Weeknight Chicken Pho with Charred Ginger
A fragrant, restorative bowl, faster than you think

Pho can feel like an all-day project, but a good chicken version is genuinely a weeknight bowl. The twist that makes it sing is charring the ginger and onion before they go into the pot, blistering them over a flame so they lend a smoky, sweet depth that lifts the whole broth. Built on shop-bought stock and a handful of warm spices, it comes together in under an hour, fragrant and restorative.
Weeknight Chicken Pho with Charred Ginger
Ingredients
- 1 large onion, halved and unpeeled
- 1 thumb-sized piece of fresh ginger, halved lengthways
- 1.5 litres good chicken stock
- 4 bone-in chicken thighs, skin removed
- 3 star anise
- 1 cinnamon stick
- 3 cloves
- 1 tbsp coriander seeds
- 2 tbsp fish sauce, plus more to taste
- 1 tsp caster sugar
- 250g flat dried rice noodles
- 200g beansprouts
- 1 handful each of Thai basil and coriander
- 2 red chillies, sliced
- 1 lime, cut into wedges
- 4 spring onions, finely sliced
Method
- Char the onion and ginger directly over a gas flame, or under a hot grill, turning until blackened and fragrant, about 5 minutes.
- Toast the star anise, cinnamon, cloves and coriander seeds in a dry pan for 1-2 minutes until aromatic.

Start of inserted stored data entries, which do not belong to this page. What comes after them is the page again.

Lemma erase_version p : pp_record_version (erase_generation p) = pp_record_version p.
Proof. by destruct p. Qed.
Lemma erase_session p : pp_session_id (erase_generation p) = pp_session_id p.
Proof. by destruct p. Qed.
Lemma erase_validate b p : validate_record b (erase_generation p) = validate_record b p.
Proof. by destruct p. Qed.
Lemma erase_same_identity p q : same_identity (erase_generation p) (erase_generation q) = same_identity p q.
Proof. by destruct p, q. Qed.

(** Session ids as the supervisor makes them. *)
Definition supervised_session (session_id : string) : Prop := exists rest, session_id = "session-" +:+ rest.

Section FileRefinement.
Variable sha256 : string -> string.
Variable t : FileSystemProviderProcessTable.
(** The sessions in use, which the supervisor named, and of which SHA-256
    takes no two to one digest. *)
Variable known : string -> Prop.
Hypothesis known_supervised : forall a, known a -> supervised_session a.
Hypothesis sha256_apart : forall a b, known a -> known b -> sha256 a = sha256 b -> a = b.

Definition hashed_path (session_id : string) : string :=
  path_join (ft_process_dir t) (hex_encode (sha256 session_id) +:+ ".provider").
Definition old_path (session_id : string) : string :=
  path_join (ft_process_dir t) (legacy_safe_file_segment session_id +:+ ".provider").

Lemma hashed_path_inj a b : known a -> known b -> hashed_path a = hashed_path b -> a = b.
Proof using sha256_apart.
  unfold hashed_path, path_join. intros Ha Hb H. do 2 apply (inj (String.append _)) in H.
  apply append_suffix_inj, hex_encode_inj in H. by apply sha256_apart.
Qed.

Lemma old_path_not_hashed a b : supervised_session a -> old_path a <> hashed_path b.
Proof.
  intros [rest ->]. unfold old_path, hashed_path, path_join. intros H. do 2 apply (inj (String.append _)) in H.
  assert (Hhex := hex_encode_lower (sha256 b)).
  assert (E : exists r, legacy_safe_file_segment ("session-" +:+ rest) = String "s" r) by (eexists; reflexivity).
  destruct E as [r E]. rewrite E in H. destruct (hex_encode (sha256 b)) as [|c x]; [discriminate H|].
  rewrite !append_cons in H. injection H as Hc _. subst c. discriminate Hhex.
Qed.

Lemma supervised_paths session_id :
  supervised_session session_id ->
  snapshot_path sha256 t session_id = Ok (hashed_path session_id) /\
  legacy_snapshot_path t session_id = Ok (old_path session_id).
Proof.
  intros [rest ->]. unfold snapshot_path, legacy_snapshot_path.
  rewrite str_is_empty_false by (by apply (trim_graphic_head "s")). done.
Qed.

Definition process_text_utf8 (p : ProviderProcessSnapshot) : Prop :=
  Forall (fun f => utf8_valid f.2 = true) (process_fields p ++ audit_fields p).

(** The directory holds the table [mem]: the record of a session in the file
    its digest names or, before its first commit in this format, in the file
    under its old name.  Two sessions can have the same old name; the file
    belongs to the one its record names. *)
Definition represents_processes (files : Files) (mem : gmap string ProviderProcessSnapshot) : Prop :=
  forall session_id, known session_id ->
    match files !! hashed_path session_id with
    | Some data => exists p, storable_process p /\ process_text_utf8 p /\ data = process_to_storage p /\
                     pp_session_id p = session_id /\ mem !! session_id = Some (erase_generation p)
    | None =>
        match files !! old_path session_id with
        | Some data => exists p, utf8_valid data = true /\ process_from_storage data = Ok p /\
                         mem !! session_id = if String.eqb (pp_session_id p) session_id
                                             then Some (erase_generation p) else None
        | None => mem !! session_id = None
        end
    end.
(** The leases of an adapter that are held, and that no call has yet read a
    time at which they are over. *)
Definition live_leases (w : LeaseWorld) (adapter : AdapterId) : list ((AdapterId * string) * ProviderAdmissionReservation) :=
  List.filter (fun e => bool_decide (e.1.1 = adapter) && (lw_clock w <? rs_expires_at_ms e.2)%N)
    (map_to_list (lw_held w)).

(** ** The format reads back *)

(** A field the format can carry. *)
Definition token_ok (s : string) : bool :=
  line_clean s && negb (contains_char tab s) && utf8_valid s.

Definition reservation_ok (r : ProviderAdmissionReservation) : Prop :=
  token_ok (rs_reservation_id r) = true /\ token_ok (rs_session_id r) = true /\
  (rs_expires_at_ms r <= u128_max)%N.

Lemma decode_reservation_text r :
  reservation_ok r ->
  decode_reservation (rs_reservation_id r +:+ str tab +:+ rs_session_id r +:+ str tab
                        +:+ n_to_string (rs_expires_at_ms r)) = Ok r.
Proof.
  intros (Hr & Hs & He). unfold token_ok in *. reflect_bools. unfold decode_reservation.
  unfold str. rewrite (append_cons tab ""), append_nil_l, split_append by done.
  rewrite (append_cons tab ""), append_nil_l, split_append by done.
  rewrite split_no_sep.
  - rewrite parse_unsigned_to_string by exact He. by destruct r.
  - apply contains_char_false. eapply bytes_all_impl; [|apply n_to_string_digits].
    apply ascii_impl. vm_compute. reflexivity.
Qed.
(* ===== verification/ProviderSupervisor.v ===== *)
(** * The provider supervisor (crates/eva-adapter/src/supervisor.rs)

    The admission of one execution of a provider (circuit breaker, concurrency,
    rate limit, durable reservation), the slot it gets, and the slot's life:
    process registration, restarts, completion, retirement at shutdown.  The
    supervisor is written against two interfaces, the table of process
    snapshots and the table of admission reservations; MCP HTTP sessions and
    the operating system's processes are not part of the state. *)

From Stdlib Require Import Ascii.
From stdpp Require Import base numbers strings gmap list.
From S2P Require Import Prelude RustStr Error Ids Durable ProviderProcess ProviderAdmission.

(** ** Configuration (eva-config manifest/adapter.rs, eva-adapter manifest.rs) *)

Inductive ProviderRestartMode := RestartNone | RestartOnFailure | RestartAlways.
#[export] Instance ProviderRestartMode_eq_dec : EqDecision ProviderRestartMode.
Proof. solve_decision. Defined.

Definition restart_mode_parse (value : string) : Res ProviderRestartMode :=
  if String.eqb value "none" then Ok RestartNone
  else if String.eqb value "on_failure" then Ok RestartOnFailure
  else if String.eqb value "always" then Ok RestartAlways
  else Err (unsupported "unsupported provider restart mode" ⊕ ("restart_mode", value)).

Definition restart_mode_str (m : ProviderRestartMode) : string :=
  match m with RestartNone => "none" | RestartOnFailure => "on_failure" | RestartAlways => "always" end.

Record ProviderRestartConfig := MkRestartConfig {
  rc_mode : ProviderRestartMode;
  rc_max_attempts : N;
  rc_backoff_ms : N
}.

Inductive ProviderRunAsIdentity :=
| RunAsCurrent
| RunAsUnix (uid gid : N)
| RunAsWindows (account : string).

Definition run_as_kind (i : ProviderRunAsIdentity) : string :=
  match i with RunAsCurrent => "current" | RunAsUnix _ _ => "unix" | RunAsWindows _ => "windows" end.

Record ProviderVaultSecretRef := MkVaultSecret { vs_env : string; vs_secret_ref : string }.

Record ProviderConfig := MkProviderConfig {
  pc_restart : ProviderRestartConfig;
  pc_run_as : ProviderRunAsIdentity;
  pc_vault_secrets : list ProviderVaultSecretRef
}.

Inductive AdapterTransport :=
| TrBuiltin | TrStdio | TrHttp | TrEventbus | TrMcp | TrSkill | TrHardware | TrLuaCapability.

Definition transport_str (t : AdapterTransport) : string :=
  match t with
  | TrBuiltin => "builtin" | TrStdio => "stdio" | TrHttp => "http" | TrEventbus => "eventbus"
  | TrMcp => "mcp" | TrSkill => "skill" | TrHardware => "hardware" | TrLuaCapability => "lua_capability"
  end.

Record AdapterRateLimit := MkRateLimit { rl_max_requests : N; rl_window_ms : N }.
Record AdapterCircuitBreaker := MkCircuitBreaker { cb_failure_threshold : N; cb_recovery_window_ms : N }.

(** ** Requests, slots, outcomes *)

Record ProviderExecutionRequest := MkExecutionRequest {
  rq_request_id : RequestId;
  rq_adapter_id : AdapterId;
  rq_capability : CapabilityName;
  rq_transport : AdapterTransport;
  rq_manifest_digest : string;
  rq_start_command : string;
  rq_provider : ProviderConfig;
  rq_max_concurrency : option N;
  rq_rate_limit : option AdapterRateLimit;
  rq_circuit_breaker : option AdapterCircuitBreaker;
  rq_retry_backoff_ms : option N
}.

Record ProviderExecutionSlot := MkSlot {
  sl_session_id : string;
  sl_provider_process_id : string;
  sl_request_id : RequestId;
  sl_adapter_id : AdapterId;
  sl_admission_reservation_id : option string;
  sl_half_open_probe : bool
}.

Record ProviderExecutionOutcome := MkOutcome { oc_health : string; oc_last_error : option string }.

Definition outcome_completed (status : string) : ProviderExecutionOutcome :=
  if String.eqb status "completed" then MkOutcome "completed" None
  else MkOutcome "failed" (Some ("adapter returned status " +:+ status)).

- Put the charred onion and ginger, toasted spices, stock and chicken thighs into a large pan. Bring to a gentle simmer.
- Simmer, partly covered, for 25-30 minutes until the chicken is tender, skimming any foam from the surface.
- Lift out the chicken, shred the meat from the bones and set aside. Strain the broth and discard the aromatics.
- Return the broth to the pan, season with the fish sauce and sugar, and adjust with more fish sauce to taste.
- Soak or cook the rice noodles according to the packet, then divide between four deep bowls.
- Top with the shredded chicken and ladle over the hot broth.
- Serve with beansprouts, herbs, chilli, lime wedges and spring onions for everyone to add at the table.
3 The Story
Pho is Vietnam’s most famous dish, a bowl of rice noodles in a clear, aromatic broth that is eaten at every hour of the day, from breakfast stalls to late-night kitchens. It emerged in the north of the country, around Hanoi, in the early twentieth century, and the southern style that later developed tends to be sweeter and more lavishly garnished. The two great branches are pho bo, made with beef, and pho ga, made with chicken, the lighter cousin that this recipe celebrates.
What makes pho distinctive is the broth, which aims for clarity and fragrance rather than heaviness. The aromatics are kept simple but precise: star anise, cinnamon, cloves and coriander seed give the warm, faintly sweet spicing, while fish sauce provides the savoury backbone that defines so much Vietnamese cooking. A true pho bo broth might simmer for many hours over bones, but a chicken version is naturally quicker, and a good ready-made stock gives a respectable head start without dishonour.
Charring the onion and ginger is the step that separates a flat broth from a fragrant one, and it is standard practice in Vietnamese kitchens rather than a novelty. Blackening them over an open flame or under a fierce grill caramelises their sugars and adds a gentle smokiness that infuses the whole pot. The same goes for toasting the whole spices, a quick step that wakes up their aromatic oils before they steep.
Skimming matters too. As the broth comes up to a simmer, impurities rise as a grey foam, and lifting them away with a spoon keeps the finished soup clean and clear rather than cloudy. A gentle simmer, never a hard boil, is the rule, since vigorous bubbling emulsifies the fat and muddies the broth. The reward for this small patience is a soup that looks as good as it tastes.
The other half of pho is the table itself. A bowl arrives plain, and each person finishes it to taste with a generous plate of accompaniments: crunchy beansprouts, fresh herbs such as Thai basil and coriander, sliced chilli for heat and a wedge of lime for brightness. Some like a dash of hoisin or sriracha stirred in, though purists prefer to taste the broth first. This ritual of building your own bowl is part of the pleasure, letting everyone tune the balance of fresh, hot, sour and savoury exactly to their liking. Served steaming, with the herbs just wilting into the broth, it is as comforting as food gets.